President-elect Joko Widodo, who won a July election, should build on the policies implemented by the outgoing administration, Cho Kah Sin, Indonesia country director for the United Nations Programme on HIV and AIDS, told Reuters.
Indonesia’s five-year strategic plan to combat HIV/AIDS ends this year and domestic funding of the plan is about 40 per cent, much lower than a 70 per cent target, Cho said.
While the domestic budget for tackling HIV/AIDS has increased from $27 million in 2010 to $37 million this year, the current funding gap is estimated at about $30 million, and it is expected to increase to about $175 million by 2020.
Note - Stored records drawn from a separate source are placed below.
Lemma free_inv A s a N :
  heap_inv A s → (a, N) ∈ A →
  ∃ s', free (a + 8) s = Ok tt s' ∧ heap_inv (A ∖ {[(a, N)]}) s' ∧ same_use (A ∖ {[(a, N)]}) s s'.
Proof.
  intros [(_ & -> & _)|[F H]] Ha; [set_solver|]. destruct (hk_alloc _ _ _ H _ Ha) as [Hf Es].
  assert (heap_ok F (A ∖ {[(a, N)]}) s) as H'.
  { destruct H. split; try done; intros; [apply hk_alloc0|apply hk_apart0|apply hk_excl0]; set_solver. }
  assert (∀ y, y ∈ A ∖ {[(a, N)]} → apart (a, N) y) as Hap by (intros y Hy; apply (hk_excl _ _ _ H); set_solver).
  destruct (free_run F (A ∖ {[(a, N)]}) s (a, N) H') as (F' & s' & E & H2 & _ & _ & _ & Hk); try done.
  { intros x Hx. by apply (hk_apart _ _ _ H). }
  exists s'. split_and!; [done|right; by exists F'|]. eapply (keeps_use F); [done|done|]. intros y x Hy Hx [Hh|Hh].
  - specialize (Hap y Hy). destruct Hf as (_ & _ & ? & _). unfold header, apart in *. cbn [fst snd] in *. lia.
  - by eapply (headers_away F _ s y x H').
Qed.
End heap.

Section inv.
Context (base : Z).

Lemma inv_apart A s x y : heap_inv base A s → x ∈ A → y ∈ A → x ≠ y → apart x y.
Proof. intros [(_ & -> & _)|[F H]] Hx Hy Hne; [set_solver|]. by apply (hk_excl _ _ _ _ H). Qed.

Lemma inv_fits A s x : heap_inv base A s → x ∈ A → fits base (brk s) x.
Proof. intros [(_ & -> & _)|[F H]] Hx; [set_solver|]. by apply (hk_alloc _ _ _ _ H). Qed.
End inv.

(** C8 [safety]: malloc() hands out memory that nobody uses.  For a request of less
    than 2 GB it returns; either it returns 0, because the kernel refused to extend
    the process, or a block of at least [n] bytes inside the process's memory that
    overlaps neither the static header nor any block in use.  The contents of the
    blocks in use do not change. *)
Theorem malloc_exclusive base pages A s n :
  heap_inv base A s → 0 ≤ n ≤ 2 ^ 31 - 24 →
  ∃ r s', malloc base pages n s = Ok r s' ∧ same_use A s s' ∧
    ((r = 0 ∧ refused pages s (units n) ∧ heap_inv base A s') ∨
     (heap_inv base ({[(r - 8, units n)]} ∪ A) s' ∧ n ≤ 8 * (units n - 1) < n + 8 ∧ base + 8 ≤ r - 8 ∧ r + n ≤ brk s' ∧
      ∀ a, a ∈ A → apart (r - 8, units n) a)).
Proof.
  intros H Hn. destruct (units_spec n Hn) as (_ & _ & Hu). destruct (malloc_run base pages A s n H Hn) as (r & s' & E & Hr).
  exists r, s'. split; [done|]. destruct Hr as [(-> & ? & ? & ?)|(Hnew & Hi & Hs)]; [split; [done|by left]|]. split; [done|right].
  destruct (inv_fits base _ _ (r - 8, units n) Hi) as (_ & H1 & _ & H2); [set_solver|]. cbn [fst snd] in *.
  split_and!; [done|lia|lia|lia|lia|]. intros a Ha. apply (inv_apart base _ _ _ _ Hi); set_solver.
Qed.
Lemma worker_lock s s' i q :
  inv s → threads s !! i = Some (Some q) → worker n P i q s = Some s' → lock_ok s'.
Proof.
  intros Hs Hi E. pose proof (iv_lock _ Hs) as Hl. pose proof (iv_bound _ Hs) as [Ho Hb].
  assert (i < n)%nat as Hin by (apply lookup_lt_Some in Hi; pose proof (iv_threads _ Hs); lia).
  destruct q; cbn [worker] in E; try discriminate E; injection E as <-.
  - eapply (move_outside s); try done. unfold same. cbn [say goto output workpid events]. by rewrite passes_app, app_nil_r.
  - destruct (output s <? P); by eapply (move_outside s).
  - destruct (output s =? P); by eapply (move_outside s).
  - unfold lock_acquire, xchg. destruct (Z.eqb_spec (locked s) 0) as [E|E]; cbn [negb].
    + destruct Hl as [k [(_ & Hp & Hall)|(h & qh & H1 & _)]]; [|lia]. exists k. right. exists i, (Some Check).
      cbn [goto set_locked threads locked]. split_and!; [done| |done|exact Hp|].
      * apply list_lookup_insert_eq. by eapply lookup_lt_Some.
      * apply others_insert. intros j q' _. apply Hall.
    + assert (locked s = 1) as E1 by (destruct Hl as [k [(? & _)|(? & ? & ? & _)]]; [lia|done]).
      by eapply (move_outside s).
  - destruct (Z.eqb_spec (Z.of_nat i) (workpid s)) as [E|E]; eapply (move_inside s); try done; intros k (E1 & E2 & E3); exists k;
      unfold at_phase, phase; cbn [goto output workpid events]; split_and!; (done || congruence).
  - eapply (move_inside s); try done. intros k (E0 & E1 & E2 & E3). exists k. unfold at_phase, phase. cbn [goto output workpid events]. done.
  - eapply (move_inside s); try done. intros k (E0 & E1 & E2 & E3 & E4). exists k. unfold at_phase, phase. cbn [goto set_output output workpid events].
    assert (0 < Z.of_nat (count eager (threads s))) as Hc.
    { pose proof (count_insert eager (threads s) i None _ Hi) as Hc. cbn [eager Z.b2z] in Hc. lia. }
    subst t. rewrite s32_id by (unfold is_s32; destruct (decide (P ≤ output s)); lia). split_and!; [done|lia|done|done].
  - eapply (move_inside s); try done. intros k (E0 & E1 & E2 & E3). exists k. unfold at_phase, phase. cbn [goto say output workpid events].
    rewrite passes_app, E3. done.
  - eapply (move_inside s); try done. intros k (E0 & E1 & E2 & E3). exists k. unfold at_phase, phase. cbn [goto output workpid events]. done.
  - eapply (move_inside s); try done. intros k (E0 & E1 & E2 & E3 & E4). exists k. unfold at_phase, phase. cbn [goto set_workpid output workpid events].
    subst t. rewrite s32_id by (unfold is_s32; lia). done.
  - destruct (Z.eqb_spec (workpid s) (Z.of_nat n)) as [E|E]; eapply (move_inside s); try done; intros k (E0 & E1 & E2 & E3); exists k;
      unfold at_phase, phase; cbn [goto output workpid events]; split_and!; try done.
    pose proof (next_turn k) as Ht. rewrite <- E0, <- E2, (proj2 (Z.eqb_neq _ _) E) in Ht. by rewrite Nat2Z.inj_succ.
  - eapply (move_inside s); try done. intros k (E0 & E1 & E2 & E3 & E4). exists k. unfold at_phase, phase. cbn [goto set_workpid output workpid events].
    split_and!; try done. pose proof (next_turn k) as Ht. rewrite <- E0, <- E2, E3, Z.eqb_refl in Ht. by rewrite Nat2Z.inj_succ.
  - eapply (move_inside s); try done. intros k (E0 & E1 & E2 & E3). exists (S k). unfold at_phase, phase. cbn [goto say output workpid events].
    rewrite passes_app, E3. split_and!; [done|done|]. cbn [rounds]. rewrite <- app_assoc, E1, E2, E0. done.
  - destruct (holder s i _ Hl Hi eq_refl) as (k & H1 & Hp & Hoth). exists k. left. cbn [goto lock_release xchg set_locked snd threads locked].
    split_and!; [done|exact Hp|]. intros j q [(_ & <- & _)|[Hj Hjq]]%list_lookup_insert_Some; [done|]. by apply (Hoth j).
  - by eapply (move_outside s).
  - eapply (move_outside s); try done. unfold same. cbn [say goto output workpid events]. by rewrite passes_app, app_nil_r.
Qed.
(* ===== verification/Ring.v ===== *)
(** * Ring buffers

    pipe.c and console.c keep bytes in an array indexed modulo its size with
    counters that only grow, and wrap as [uint]s.  The sizes divide [2 ^ 32], so
    the wrap-around does not disturb the slots. *)

From S2P Require Import Prelude.
Open Scope kernel_scope.

Section ring.
Context (size : nat).

(** [buf[n % size]] *)
Definition slot (n : Z) : nat := Z.to_nat (n mod Z.of_nat size).

(** The [n] bytes from counter [r] on. *)
Definition contents (buf : list Z) (r : Z) (n : nat) : list Z :=
  (λ k, buf !!! slot (r + Z.of_nat k)) <$> seq 0 n.

Context (Hdiv : (Z.of_nat size | 2 ^ 32)).

Lemma size_pos : 0 < Z.of_nat size.
Proof using Hdiv. destruct Hdiv as [k Hk]. destruct size; [simpl in Hk; lia|lia]. Qed.

Lemma slot_lt n : (slot n < size)%nat.
Proof using Hdiv.
  unfold slot. pose proof size_pos. pose proof (Z.mod_pos_bound n (Z.of_nat size) ltac:(lia)). lia.
Qed.

Lemma ring_slot_u32 n : slot (u32 n) = slot n.
Proof using Hdiv.
  unfold slot, u32. f_equal. destruct Hdiv as [k Hk]. pose proof size_pos.
  rewrite Hk. symmetry. apply Znumtheory.Zmod_div_mod; [lia|nia|]. by exists k.
Qed.

Lemma ring_slot_ne r j k :
  (j < size)%nat → (k < size)%nat → j ≠ k → slot (r + Z.of_nat j) ≠ slot (r + Z.of_nat k).
Proof using Hdiv.
  intros Hj Hk Hne E. pose proof size_pos as Hp. unfold slot in E.
  pose proof (Z.mod_pos_bound (r + Z.of_nat j) (Z.of_nat size) ltac:(lia)).
  pose proof (Z.mod_pos_bound (r + Z.of_nat k) (Z.of_nat size) ltac:(lia)).
  apply Z2Nat.inj in E; [|lia..].
  pose proof (Z.div_mod (r + Z.of_nat j) (Z.of_nat size) ltac:(lia)).
  pose proof (Z.div_mod (r + Z.of_nat k) (Z.of_nat size) ltac:(lia)).
  set (a := (r + Z.of_nat j) / _) in *. set (b := (r + Z.of_nat k) / _) in *.
  assert (Z.of_nat j - Z.of_nat k = Z.of_nat size * (a - b)) as Ed by lia.
  destruct (Z.eq_dec a b) as [->|]; [lia|]. nia.
Qed.

Lemma length_contents buf r n : length (contents buf r n) = n.
Proof using. unfold contents. by rewrite length_fmap, length_seq. Qed.

Lemma contents_lookup buf r n k :
  (k < n)%nat → contents buf r n !! k = Some (buf !!! slot (r + Z.of_nat k)).
Proof using. intros Hk. unfold contents. rewrite list_lookup_fmap, lookup_seq_lt by done. done. Qed.

Lemma contents_u32 buf r n : contents buf (u32 r) n = contents buf r n.
Proof using Hdiv.
  unfold contents. apply list_fmap_ext. intros _ k _. f_equal.
  rewrite <- ring_slot_u32, <- (ring_slot_u32 (r + _)). f_equal. unfold u32. by rewrite Z.add_mod_idemp_l by lia.
Qed.

(** Adding at the end. *)
Lemma contents_snoc buf r n :
  contents buf r (S n) = contents buf r n ++ [buf !!! slot (r + Z.of_nat n)].
Proof using. unfold contents. by rewrite seq_S, fmap_app. Qed.

Lemma contents_insert buf r n x :
  (n < size)%nat → contents (<[slot (r + Z.of_nat n) := x]> buf) r n = contents buf r n.
Proof using Hdiv.
  intros Hn. unfold contents. apply list_fmap_ext. intros i k [-> Hk]%lookup_seq.
  apply list_lookup_total_insert_ne. apply ring_slot_ne; lia.
Qed.

Lemma contents_push buf r n x :
  length buf = size → (n < size)%nat →
  contents (<[slot (r + Z.of_nat n) := x]> buf) r (S n) = contents buf r n ++ [x].
Proof using Hdiv.
  intros Hl Hn. rewrite contents_snoc, contents_insert by done. do 2 f_equal.
  apply list_lookup_total_insert_eq. rewrite Hl. apply slot_lt.
Qed.

(** Taking from the front. *)
Lemma contents_pop buf r n : contents buf r (S n) = buf !!! slot r :: contents buf (r + 1) n.
Proof using.
  unfold contents. cbn [seq fmap list_fmap]. rewrite Z.add_0_r. f_equal. rewrite <- (fmap_S_seq 0 n), <- list_fmap_compose.
  apply list_fmap_ext. intros _ k _. simpl. do 2 f_equal. lia.
Qed.

(** Splitting at a counter. *)
Lemma contents_app buf r n m : contents buf r (n + m) = contents buf r n ++ contents buf (r + Z.of_nat n) m.
Proof using.
  revert r. induction n as [|n IH]; intros r; [by rewrite Z.add_0_r|].
  rewrite Nat.add_succ_l, !contents_pop, IH. simpl. do 3 f_equal. lia.
Qed.
(** Counters at most the size apart are equal only if they are. *)
Lemma counter_eq r a b :
  Z.of_nat size < 2 ^ 32 → (a ≤ size)%nat → (b ≤ size)%nat →
  (u32 (r + Z.of_nat a) =? u32 (r + Z.of_nat b)) = (a =? b)%nat.
Proof using.
  intros Hs Ha Hb. destruct (Nat.eqb_spec a b) as [->|Hne]; [apply Z.eqb_refl|]. apply Z.eqb_neq.
  unfold u32. intros E. pose proof (Z.div_mod (r + Z.of_nat a) (2 ^ 32)). pose proof (Z.div_mod (r + Z.of_nat b) (2 ^ 32)).
  assert (Z.of_nat a - Z.of_nat b = 2 ^ 32 * ((r + Z.of_nat a) / 2 ^ 32 - (r + Z.of_nat b) / 2 ^ 32)) as Ed by lia.
  set (k := (r + Z.of_nat a) / 2 ^ 32 - (r + Z.of_nat b) / 2 ^ 32) in *. destruct (Z.eq_dec k 0); lia.
Qed.
End ring.

Lemma u32_add_u32 a b : u32 (u32 a + b) = u32 (a + b).
Proof. unfold u32. by rewrite Z.add_mod_idemp_l by lia. Qed.
Lemma u32_sub_u32 a b : u32 (u32 a - b) = u32 (a - b).
Proof. unfold u32. by rewrite Zminus_mod_idemp_l. Qed.
(** The characters a format and its arguments stand for; [None] when an argument
    is missing or of the wrong kind. *)
Definition int_chars (xx base : Z) (sign : bool) : list Z :=
  let neg := sign && (xx <? 0) in
  reverse (Cons.digits_loop 32 (if neg then u32 (- xx) else u32 xx) base ++ (if neg then [45] else [])).

Fixpoint format (fmt : list Z) (argp : list Cons.carg) : option (list Z) :=
  match fmt with
  | [] => Some []
  | c :: fmt =>
      if negb (c =? 37) then cons c <$> format fmt argp else
      match fmt with
      | [] => Some []
      | c :: fmt =>
          if c =? 100 then
            match argp with Cons.CInt w :: argp => app (int_chars (s32 w) 10 true) <$> format fmt argp | _ => None end
          else if (c =? 120) || (c =? 112) then
            match argp with Cons.CInt w :: argp => app (int_chars (s32 w) 16 false) <$> format fmt argp | _ => None end
          else if c =? 115 then
            match argp with
            | Cons.CStr s :: argp => app s <$> format fmt argp
            | Cons.CNull :: argp => app (chars "(null)") <$> format fmt argp
            | _ => None
            end
          else if c =? 37 then cons 37 <$> format fmt argp
          else (λ l, 37 :: c :: l) <$> format fmt argp
      end
  end.

Lemma put_then l l' (m : M cst unit) s :
  (∀ s, m s = Cons.put_all l' s) → (Cons.put_all l;; m) s = Cons.put_all (l ++ l') s.
Proof. intros H. rewrite put_all_app. apply bind_ext. intros [] s'. apply H. Qed.

Lemma cprintf_loop_put fmt argp l s : format fmt argp = Some l → Cons.cprintf_loop fmt argp s = Cons.put_all l s.
Proof.
  remember (length fmt) as n eqn:En. revert fmt argp l s En. induction n as [n IH] using lt_wf_ind.
  intros fmt argp l s ->. destruct fmt as [|c fmt]; cbn [format Cons.cprintf_loop]; [by intros [= <-]|].
  destruct (c =? 37); cbn [negb].
  2: { intros (l' & Hf & ->)%fmap_Some. cbn [Cons.put_all]. apply bind_ext. intros [] s'. eapply IH; [|done..]. simpl. lia. }
  destruct fmt as [|d fmt]; [by intros [= <-]|].
  assert (∀ argp l s, format fmt argp = Some l → Cons.cprintf_loop fmt argp s = Cons.put_all l s) as IH'
    by (intros; eapply IH; [|done..]; simpl; lia).
  repeat case_match; intros H'; try discriminate H';
    try (apply fmap_Some in H' as (l' & ? & ->);
      first [ apply put_then; intros; by apply IH' | apply bind_ext; intros [] s' ]).
  - by apply IH'.
  - apply bind_ext. intros [] s''. by apply IH'.
Qed.

Lemma printed_upd m p o (h : hart) s : printed m p o (upd h s) = upd h (printed m p o s).
Proof. destruct s as [[[[[[] ? ? ? ? ?] ?] ? ? ?] ?] ? ? ? ? ? ? ? ?]. vm_compute. reflexivity. Qed.

(** cprintf() with arguments that fit its format prints, and changes nothing but
    the screen and the serial port. *)
Lemma cprintf_run c fmt argp l s :
  format fmt argp = Some l → can_print s → balanced c (view s) → is_free LCons (view s) →
  ∃ m p o, Cons.cprintf (Some fmt) argp s = Ok tt (printed m p o s) ∧ can_print (printed m p o s).
Proof.
  intros Hl Hp Hb Hf. unfold Cons.cprintf. mred. destruct (locking s =? 0); cbn [negb].
  - rewrite run_when_false. mred. destruct (put_all_run l s Hp) as (m & p & o & E & Hp' & _).
    exists m, p, o. rewrite <- (cprintf_loop_put _ _ _ _ Hl) in E. mstep E. done.
  - destruct (put_all_run l (upd (acq c LCons (view s)) s)) as (m & p & o & E & Hp' & _).
    { destruct Hp as [? ? ?]. by split. }
    exists m, p, o. rewrite <- (cprintf_loop_put _ _ _ _ Hl) in E. rewrite run_when_true.
    destruct (locked_section c LCons (printed m p o) s) as [E1 E2]; [exact Hb|exact Hf|exact (printed_upd m p o)|].
    mstep E1. mstep E. split; [exact E2|]. destruct Hp' as [? ? ?]. by split.
Qed.

(** ** The line editor

    The input ring holds the lines that are [ready] to be read, and the [line]
    that is being typed. *)

Record ring_rel (x : inputbuf) (ready line : list Z) : Prop := {
  rr_len : length (ibuf x) = INPUT_BUF;
  rr_r : is_u32 (ir x);
  rr_w : iw x = u32 (ir x + Z.of_nat (length ready));
  rr_e : ie x = u32 (ir x + Z.of_nat (length ready + length line));
  rr_fit : (length ready + length line ≤ INPUT_BUF)%nat;
  rr_bytes : contents INPUT_BUF (ibuf x) (ir x) (length ready + length line) = ready ++ line;
}.

(** A ring whose unfinished line has no newline. *)
Definition editing (x : inputbuf) (st : list Z * list Z) : Prop := ring_rel x st.1 st.2 ∧ 10 ∉ st.2.

Definition edit (c : Z) (st : list Z * list Z) : list Z * list Z :=
  let '(ready, line) := st in
  if c =? C 80 then st
  else if c =? C 85 then (ready, [])
  else if (c =? C 72) || (c =? 0x7f) then (ready, take (length line - 1) line)
  else if (c =? 0) || (INPUT_BUF <=? length ready + length line)%nat then st
  else
    let c := if c =? 13 then 10 else c in
    let line := line ++ [u8 c] in
    if (c =? 10) || (c =? C 68) || (length ready + length line =? INPUT_BUF)%nat then (ready ++ line, [])
    else (ready, line).

Lemma input_buf_div : (Z.of_nat INPUT_BUF | 2 ^ 32).
Proof. exists (2 ^ 25). reflexivity. Qed.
“Indonesia is a middle income country (and) is going to have a challenge trying to convince international donors to continue to invest in development assistance for social and health projects,” said Cho.
“Eventually it will have to provide its own funding for priorities like health,” he added. “It is very important for the national government to continue to increase the proportion of funding for HIV from domestic resources.”
The United Nations, in a report released every two years on the world HIV and AIDS epidemic, said last month new infection rates in Indonesia were a “cause for concern”.
About 0.43 per cent of the adult population, or about 640,000 people, are infected with HIV in Indonesia.
Indonesia, Pakistan and the Philippines were the only three countries in the Asia-Pacific region with a trend of increased HIV infections, the United Nations said.
But Cho said he was optimistic about the fight in Indonesia.
Since 2012, the world’s fourth most populous country has massively increased access to HIV testing and now offers early antiretroviral treatment.